Of particular interest for my institute project was the new perception I gained from our side excursion to Poland. Prior to this visit, my image of Poland was grim: Nazi tanks lumbering across the plains; scenes of starvation in the Warsaw ghetto; the grim face of Soviet oppression. These are visions that crowded my imagination as I pondered the centuries of suffering that were evoked by the name Poland. Before I began reading preparation for our visit, my studies of Poland had focused on partitions, invasions, and, in general, victimization of the country. My studies of the Holocaust, moreover, taught me that Poland was synonymous with fanatic Catholics — ignorant, anti-Semitic, and intolerant.

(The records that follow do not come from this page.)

(* ===== verification/SmpCanPacer.v ===== *)
(** * SMP over CAN: pacing

    [src/src/subsys/smp/can/smp_can_pacer.*], with [GetFrameTimeNs] of [smp_can_frame_format.h]: a token
    bucket that limits the frames to a share of the bus time.  The quantities are [int64_t]; that none of the
    arithmetic leaves that range is part of [paced_frames_bounded]. *)

From S2P Require Import Prelude SmpCan.

(** ** The worst-case duration of a frame *)

Definition CLASSIC_FRAME_BIT_TIMES : Z := 160.
Definition CAN_FD_NOMINAL_BIT_TIMES : Z := 60.
Definition CAN_FD_DATA_BIT_TIMES : Z := 700.
Definition NANOS_PER_SECOND : Z := 1000000000.

Definition GetFrameTimeNs (is_can_fd : SmpCanFrameFormat) (bitrate data_bitrate : Z) : Z :=
  if bool_decide (bitrate = 0) then 0
  else if negb is_can_fd then u32 (CLASSIC_FRAME_BIT_TIMES * NANOS_PER_SECOND / bitrate)
  else
    let data_bitrate := if bool_decide (data_bitrate = 0) then bitrate else data_bitrate in
    u32 (CAN_FD_NOMINAL_BIT_TIMES * NANOS_PER_SECOND / bitrate + CAN_FD_DATA_BIT_TIMES * NANOS_PER_SECOND / data_bitrate).

(** ** [SmpCanPacer]: credit in nanoseconds of bus time, times 100 *)

Definition NANOS_PER_MICRO : Z := 1000.
Definition MICROS_PER_SECOND : Z := 1000000.
Definition PERCENT : Z := 100.
Definition INT64_MAX : Z := 9223372036854775807.

Record SmpCanPacer := mkPacer {
  rate_ : Z;
  frame_cost_ : Z;
  capacity_ : Z;
  credit_ : Z;
  last_update_us_ : Z;
}.
#[export] Instance SmpCanPacer_eta : Eta SmpCanPacer := fun s =>
  mkPacer (rate_ s) (frame_cost_ s) (capacity_ s) (credit_ s) (last_update_us_ s).

(** The default constructor: a pacer that never allows a frame. *)
Definition NoPacer : SmpCanPacer := mkPacer 0 0 0 0 0.

Definition NewPacer (frame_time_ns share_percent burst_frames : Z) : res SmpCanPacer :=
  if bool_decide (frame_time_ns = 0) || bool_decide (share_percent = 0) || bool_decide (100 < share_percent)
     || bool_decide (burst_frames = 0)
  then Throw (InvalidArgument "Invalid SMP CAN pacing parameters")
  else
    let frame_cost := frame_time_ns * PERCENT in
    Ok (mkPacer (share_percent * NANOS_PER_MICRO) frame_cost (burst_frames * frame_cost) 0 0).

Definition ResetPacer (now_us : Z) (s : SmpCanPacer) : SmpCanPacer :=
  s <| credit_ := capacity_ s |> <| last_update_us_ := now_us |>.

Definition Update (now_us : Z) (s : SmpCanPacer) : SmpCanPacer :=
  if bool_decide (rate_ s = 0) || bool_decide (now_us <= last_update_us_ s) then s
  else
    let elapsed_us := Z.min (now_us - last_update_us_ s) (Z.quot (capacity_ s) (rate_ s) + 1) in
    s <| credit_ := Z.min (capacity_ s) (credit_ s + elapsed_us * rate_ s) |> <| last_update_us_ := now_us |>.

Definition CanSend (s : SmpCanPacer) : bool := bool_decide (0 < rate_ s) && bool_decide (frame_cost_ s <= credit_ s).
Definition OnSent (s : SmpCanPacer) : SmpCanPacer := s <| credit_ ::= fun c => c - frame_cost_ s |>.

(** [frames] is a [uint32_t]; the product stays in [int64_t] for the bursts in use ([paced_frames_bounded]). *)
Definition GetWaitUs (frames : Z) (s : SmpCanPacer) : Z :=
  if bool_decide (rate_ s = 0) then INT64_MAX
  else
    let needed := Z.min (capacity_ s) (Z.max frames 1 * frame_cost_ s) in
    if bool_decide (needed <= credit_ s) then 0 else Z.quot (needed - credit_ s + rate_ s - 1) (rate_ s).

Definition GetFramesPerSecond (s : SmpCanPacer) : Z :=
  if bool_decide (frame_cost_ s = 0) then 0 else u32 (Z.quot (rate_ s * MICROS_PER_SECOND) (frame_cost_ s)).

(** ** A pacer in use: updates at any times, and frames sent when it allows them *)

Inductive PacerStep := PacerUpdate (now_us : Z) | PacerSend.
#[export] Instance PacerStep_eq_dec : EqDecision PacerStep.
Proof. solve_decision. Defined.

Definition pacer_step (o : PacerStep) (s : SmpCanPacer) : option SmpCanPacer :=
  match o with
  | PacerUpdate now => Some (Update now s)
  | PacerSend => if CanSend s then Some (OnSent s) else None
  end.
Definition pacer_run (l : list PacerStep) (s : SmpCanPacer) : option SmpCanPacer :=
  foldl (fun s o => s ≫= pacer_step o) (Some s) l.
Definition frames_paced (l : list PacerStep) : Z :=
  Z.of_nat (length (filter (fun o => o = PacerSend) l)).

Record pacer_wf (s : SmpCanPacer) : Prop := mkPacerWf {
  pw_rate : 0 < rate_ s <= 100000;
  pw_cost : 0 < frame_cost_ s <= capacity_ s;
  pw_credit : 0 <= credit_ s <= capacity_ s;
}.

(** The largest value [Update] and [GetWaitUs] compute, before they cap it or divide. *)
Definition update_credit (now_us : Z) (s : SmpCanPacer) : Z :=
  credit_ s + Z.min (now_us - last_update_us_ s) (Z.quot (capacity_ s) (rate_ s) + 1) * rate_ s.
Definition wait_sum (frames : Z) (s : SmpCanPacer) : Z :=
  Z.min (capacity_ s) (Z.max frames 1 * frame_cost_ s) - credit_ s + rate_ s - 1.

(** What no step changes. *)
Definition same_bucket (s s' : SmpCanPacer) : Prop :=
  rate_ s' = rate_ s /\ frame_cost_ s' = frame_cost_ s /\ capacity_ s' = capacity_ s.

Lemma NewPacer_wf time share burst s now :
  0 <= time -> 0 <= share -> 0 <= burst -> NewPacer time share burst = Ok s ->
  pacer_wf (ResetPacer now s) /\ frame_cost_ s = 100 * time /\ capacity_ s = burst * (100 * time) /\ rate_ s = 1000 * share.
Proof.
  unfold NewPacer. intros Ht Hs Hb. destruct (_ || _) eqn:E; [done|]. intros [= <-].
  rewrite !orb_false_iff, !bool_decide_eq_false in E. destruct E as [[[E1 E2] E3] E4].
  unfold NANOS_PER_MICRO, PERCENT. split; [split|]; simpl; nia.
Qed.

Lemma Update_spec now s :
  pacer_wf s ->
  pacer_wf (Update now s) /\ same_bucket s (Update now s) /\
  last_update_us_ (Update now s) = Z.max now (last_update_us_ s) /\
  credit_ (Update now s)
    = Z.min (capacity_ s) (credit_ s + rate_ s * (last_update_us_ (Update now s) - last_update_us_ s)).
Proof.
  intros [Hr Hc Hcr]. unfold Update. rewrite (bool_decide_eq_false_2 (rate_ s = 0)) by lia. cbn [orb].
  destruct (bool_decide_reflect (now <= last_update_us_ s)) as [Hn|Hn].
  - split; [done|]. split; [done|]. split; [lia|]. rewrite Z.sub_diag. lia.
  - set (q := Z.quot (capacity_ s) (rate_ s)).
    assert (capacity_ s < rate_ s * (q + 1)) as Hq.
    { unfold q. rewrite Z.quot_div_nonneg by lia. pose proof (Z.mul_succ_div_gt (capacity_ s) (rate_ s)). lia. }
    assert (0 <= q) by (unfold q; apply Z.quot_pos; lia).
    set (e := Z.min (now - last_update_us_ s) (q + 1)).
    assert (Z.min (capacity_ s) (credit_ s + e * rate_ s)
      = Z.min (capacity_ s) (credit_ s + rate_ s * (now - last_update_us_ s))) as He.
    { unfold e. destruct (Z.min_spec (now - last_update_us_ s) (q + 1)) as [[Hlt ->]|[Hge ->]]; [lia|].
      rewrite !Z.min_l by nia. done. }
    split; [|split; [done|split; [simpl; lia|exact He]]].
    split; simpl; [lia|lia|]. rewrite He. split; [|lia]. apply Z.min_glb; nia.
Qed.

Lemma OnSent_spec s :
  pacer_wf s -> CanSend s = true ->
  pacer_wf (OnSent s) /\ same_bucket s (OnSent s) /\ last_update_us_ (OnSent s) = last_update_us_ s /\
  credit_ (OnSent s) = credit_ s - frame_cost_ s.
Proof.
  intros [Hr Hc Hcr] [_ H%bool_decide_eq_true]%andb_true_iff. split; [|done]. split; simpl; lia.
Qed.

Lemma pacer_run_cons o l s s' :
  pacer_run (o :: l) s = Some s' <-> exists s1, pacer_step o s = Some s1 /\ pacer_run l s1 = Some s'.
Proof.
  unfold pacer_run. cbn [foldl]. simpl. destruct (pacer_step o s) as [s1|].
  - split; [intros H; by exists s1|]. by intros (? & [= <-] & H).
  - split; [|by intros (? & ? & _)]. intros H. exfalso. induction l as [|o' l IH]; [done|]. by apply IH.
Qed.

(** Every frame sent is paid from the credit, and credit comes in at the rate. *)
Lemma pacer_run_spec l s s' :
  pacer_wf s -> pacer_run l s = Some s' ->
  pacer_wf s' /\ same_bucket s s' /\ last_update_us_ s <= last_update_us_ s' /\
  credit_ s' + frames_paced l * frame_cost_ s
    <= credit_ s + rate_ s * (last_update_us_ s' - last_update_us_ s).
Proof.
  revert s. induction l as [|o l IH]; intros s Hs Hrun.
  - injection Hrun as <-. split; [done|]. split; [done|]. unfold frames_paced. simpl. lia.
  - apply pacer_run_cons in Hrun as (s1 & Hstep & Hrun). destruct o as [now|]; simpl in Hstep.
    + injection Hstep as <-. destruct (Update_spec now s Hs) as (Hs1 & (Er & Ec & Ecap) & Hl & Hcr).
      destruct (IH _ Hs1 Hrun) as (Hs' & (Er' & Ec' & Ecap') & Hl' & Hb). unfold same_bucket.
      rewrite Er', Ec', Ecap', Er, Ec, Ecap. split; [done|]. split; [done|]. split; [lia|].
      rewrite Er, Ec in Hb. change (frames_paced (PacerUpdate now :: l)) with (frames_paced l). lia.
    + destruct (CanSend s) eqn:Hcan; [|done]. injection Hstep as <-.
      destruct (OnSent_spec s Hs Hcan) as (Hs1 & (Er & Ec & Ecap) & Hl & Hcr).
      destruct (IH _ Hs1 Hrun) as (Hs' & (Er' & Ec' & Ecap') & Hl' & Hb). unfold same_bucket.
      rewrite Er', Ec', Ecap', Er, Ec, Ecap. split; [done|]. split; [done|]. split; [lia|].
      rewrite Er, Ec, Hl, Hcr in Hb.
      replace (frames_paced (PacerSend :: l)) with (1 + frames_paced l) by (unfold frames_paced; simpl; lia). lia.
Qed.

Lemma update_credit_bound now s : pacer_wf s -> last_update_us_ s < now ->
  0 <= update_credit now s <= 2 * capacity_ s + rate_ s.
Proof.
  intros [Hr Hc Hcr] Hn. unfold update_credit. set (q := Z.quot (capacity_ s) (rate_ s)).
  assert (rate_ s * q <= capacity_ s) as Hq.
  { unfold q. rewrite Z.quot_div_nonneg by lia. apply Z.mul_div_le. lia. }
  assert (0 <= q) by (unfold q; apply Z.quot_pos; lia).
  destruct (Z.min_spec (now - last_update_us_ s) (q + 1)) as [[Hlt ->]|[Hge ->]]; nia.
Qed.

(** C34. The share of the bus: from a pacer made for frames of [time] ns, [share] percent of the bus and bursts
    of [burst] frames, updated at any times (also backwards) and charged only when it allows a frame, the
    bus time of the frames sent between any two moments is at most that of one burst plus the share of the
    time between them; the credit stays between zero and a burst, and for the parameters Kconfig allows no
    intermediate value leaves [int64_t], asked for the wait of at most 64 frames (the TX task asks for half a
    burst). *)
Theorem paced_frames_bounded time share burst p t0 l1 l2 s1 s2 now frames :
  is_u32 time -> is_u8 share -> 1 <= burst <= 64 -> NewPacer time share burst = Ok p ->
  pacer_run l1 (ResetPacer t0 p) = Some s1 -> pacer_run l2 s1 = Some s2 ->
  100 * (frames_paced l2 * time) <= 100 * (burst * time) + share * (1000 * (last_update_us_ s2 - last_update_us_ s1)) /\
  0 <= credit_ s2 <= capacity_ s2 /\
  (last_update_us_ s2 < now -> 0 <= update_credit now s2 <= INT64_MAX) /\
  - INT64_MAX <= wait_sum frames s2 <= INT64_MAX /\
  (frames <= 64 -> 0 <= Z.max frames 1 * frame_cost_ s2 <= INT64_MAX).
Proof.
  intros Ht Hs Hb Hp H1 H2. unfold is_u32, is_u8 in *.
  destruct (NewPacer_wf time share burst p t0) as (Hw0 & Ec & Ecap & Er); [lia..|done|].
  destruct (pacer_run_spec l1 _ s1 Hw0 H1) as (Hw1 & (Er1 & Ec1 & Ecap1) & _ & _).
  destruct (pacer_run_spec l2 s1 s2 Hw1 H2) as (Hw2 & (Er2 & Ec2 & Ecap2) & _ & Hbound).
  simpl in Er1, Ec1, Ecap1. rewrite Ec1, Er1, Ec, Er in Hbound. pose proof (pw_credit _ Hw1) as Hc1.
  pose proof (pw_credit _ Hw2) as Hc2. rewrite Ecap1, Ecap in Hc1. split; [nia|]. split; [done|].
  assert (capacity_ s2 = burst * (100 * time)) as Hcap by congruence. assert (rate_ s2 = 1000 * share) as Hrate by congruence.
  unfold INT64_MAX. split.
  - intros Hn. pose proof (update_credit_bound now s2 Hw2 Hn). nia.
  - unfold wait_sum. destruct Hw2 as [Hr Hc Hcr]. split; [nia|]. intros Hf. rewrite Ec2, Ec1, Ec. nia.
Qed.

(** ** The wait *)

Lemma pacer_sends n s :
  pacer_wf s -> (exists s', pacer_run (replicate n PacerSend) s = Some s') <-> Z.of_nat n * frame_cost_ s <= credit_ s.
Proof.
  revert s. induction n as [|n IH]; intros s Hs.
  - split; [destruct Hs; simpl; lia|]. intros _. by exists s.
  - cbn [replicate]. pose proof Hs as [Hr Hc Hcr]. unfold CanSend in *.
    transitivity (frame_cost_ s <= credit_ s /\ exists s', pacer_run (replicate n PacerSend) (OnSent s) = Some s').
    + split.
      * intros (s' & (s1 & Hstep & Hrun)%pacer_run_cons). simpl in Hstep. destruct (CanSend s) eqn:Hcan; [|done].
        injection Hstep as <-. apply andb_true_iff in Hcan as [_ Hcan%bool_decide_eq_true]. split; [done|by exists s'].
      * intros [Hle (s' & Hrun)]. exists s'. apply pacer_run_cons. exists (OnSent s). split; [|done].
        simpl. unfold CanSend. by rewrite !bool_decide_eq_true_2 by lia.
    + destruct (decide (frame_cost_ s <= credit_ s)) as [Hle|Hle]; [|split; [tauto|nia]].
      assert (pacer_wf (OnSent s)) as Hs1.
      { apply OnSent_spec; [done|]. unfold CanSend. by rewrite !bool_decide_eq_true_2 by lia. }
      rewrite (IH (OnSent s) Hs1). simpl. nia.
Qed.

(** [GetWaitUs] is exact: [frames] frames (at most a burst) may follow an update at time [t] if and only if
    [t] is at least the wait later than the last update, so a sender that sleeps for the wait can send them,
    and one that sleeps less cannot. *)
Theorem GetWaitUs_exact frames burst s t :
  pacer_wf s -> capacity_ s = burst * frame_cost_ s -> 1 <= frames -> last_update_us_ s <= t ->
  let n := Z.to_nat (Z.min frames burst) in
  (exists s', pacer_run (PacerUpdate t :: replicate n PacerSend) s = Some s') <->
  last_update_us_ s + GetWaitUs frames s <= t.
Proof.
  intros Hs Hcap Hf Ht n. destruct (Update_spec t s Hs) as (Hs1 & (Er & Ec & Ecap) & Hl & Hcr).
  transitivity (exists s', pacer_run (replicate n PacerSend) (Update t s) = Some s').
  { split.
    - intros (s' & (s1 & [= <-] & Hrun)%pacer_run_cons). by exists s'.
    - intros (s' & Hrun). exists s'. apply pacer_run_cons. by exists (Update t s). }
  rewrite (pacer_sends n _ Hs1), Ec, Hcr, Hl, Z.max_l by lia. destruct Hs as [Hr Hc Hc0].
  assert (1 <= burst) by nia. assert (Z.of_nat n = Z.min frames burst) as -> by (unfold n; lia).
  unfold GetWaitUs. rewrite (bool_decide_eq_false_2 (rate_ s = 0)), (Z.max_l frames) by lia.
  assert (Z.min (capacity_ s) (frames * frame_cost_ s) = Z.min frames burst * frame_cost_ s) as ->.
  { rewrite Hcap. destruct (Z.min_spec frames burst) as [[Hlt ->]|[Hge ->]]; [apply Z.min_r|apply Z.min_l]; nia. }
  set (need := Z.min frames burst * frame_cost_ s). assert (need <= capacity_ s) by (unfold need; nia).
  destruct (bool_decide_reflect (need <= credit_ s)) as [Hle|Hgt].
  - split; [lia|]. intros _. apply Z.min_glb; [done|]. nia.
  - rewrite Z.quot_div_nonneg by lia. set (w := (need - credit_ s + rate_ s - 1) / rate_ s).
    assert (need - credit_ s <= rate_ s * w < need - credit_ s + rate_ s) as [Hw1 Hw2].
    { unfold w. pose proof (Z.mul_div_le (need - credit_ s + rate_ s - 1) (rate_ s)).
      pose proof (Z.mul_succ_div_gt (need - credit_ s + rate_ s - 1) (rate_ s)). lia. }
    split; intros Hw.
    + assert (need <= credit_ s + rate_ s * (t - last_update_us_ s)) as Hn by lia. nia.
    + apply Z.min_glb; [done|]. nia.
Qed.

Definition sample_pacer : SmpCanPacer := mkPacer 25000 128000000 1024000000 0 0.
Definition sample_sends : list PacerStep := PacerUpdate 200 :: replicate 3 PacerSend.
Lemma paced_frames_bounded_witness :
  exists s, pacer_run sample_sends (ResetPacer 0 sample_pacer) = Some s /\
    100 * (frames_paced sample_sends * 1280000)
      <= 100 * (8 * 1280000) + 25 * (1000 * (last_update_us_ s - last_update_us_ (ResetPacer 0 sample_pacer))).
Proof.
  eexists. split; [vm_compute; reflexivity|].
  refine (proj1 (paced_frames_bounded 1280000 25 8 sample_pacer 0 [] sample_sends (ResetPacer 0 sample_pacer) _ 0 1
    _ _ _ _ _ _)); first [vm_compute; reflexivity | apply (bool_decide_eq_true_1 _); vm_compute; reflexivity].
Defined.

Lemma GetWaitUs_exact_witness :
  exists s', pacer_run (PacerUpdate 20480 :: replicate 4 PacerSend) sample_pacer = Some s'.
Proof.
  apply (proj2 (GetWaitUs_exact 4 8 sample_pacer 20480
    ltac:(split; vm_compute; (split; congruence)) eq_refl ltac:(lia) ltac:(vm_compute; congruence))).
  vm_compute. congruence.
Defined.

My awakening to another Poland began before our trip—with the reading of Adam Zamoyski’s The Polish Way. This captured my heart and mind more fully than any other text we were assigned to read. Fascinated with the idea that Poland enjoyed a Renaissance as vibrant and splendid as Italy, I was interested, therefore, in integrating new material into my Renaissance studies class. A few days in Krakow and many books later, I now have an abundance of themes and images of Renaissance Poland that I draw upon in my classes, including 1. the development of Krakow as a cultural center and the founding of its great university; and 2. the flourishing of humanism in Poland and its expressions in literature, architecture, and social realities of the 15th and 16th centuries. The inclusion of this rich material has served to widen the focus of our discussion across cultures and to deepen students’ appreciation of Renaissance humanism.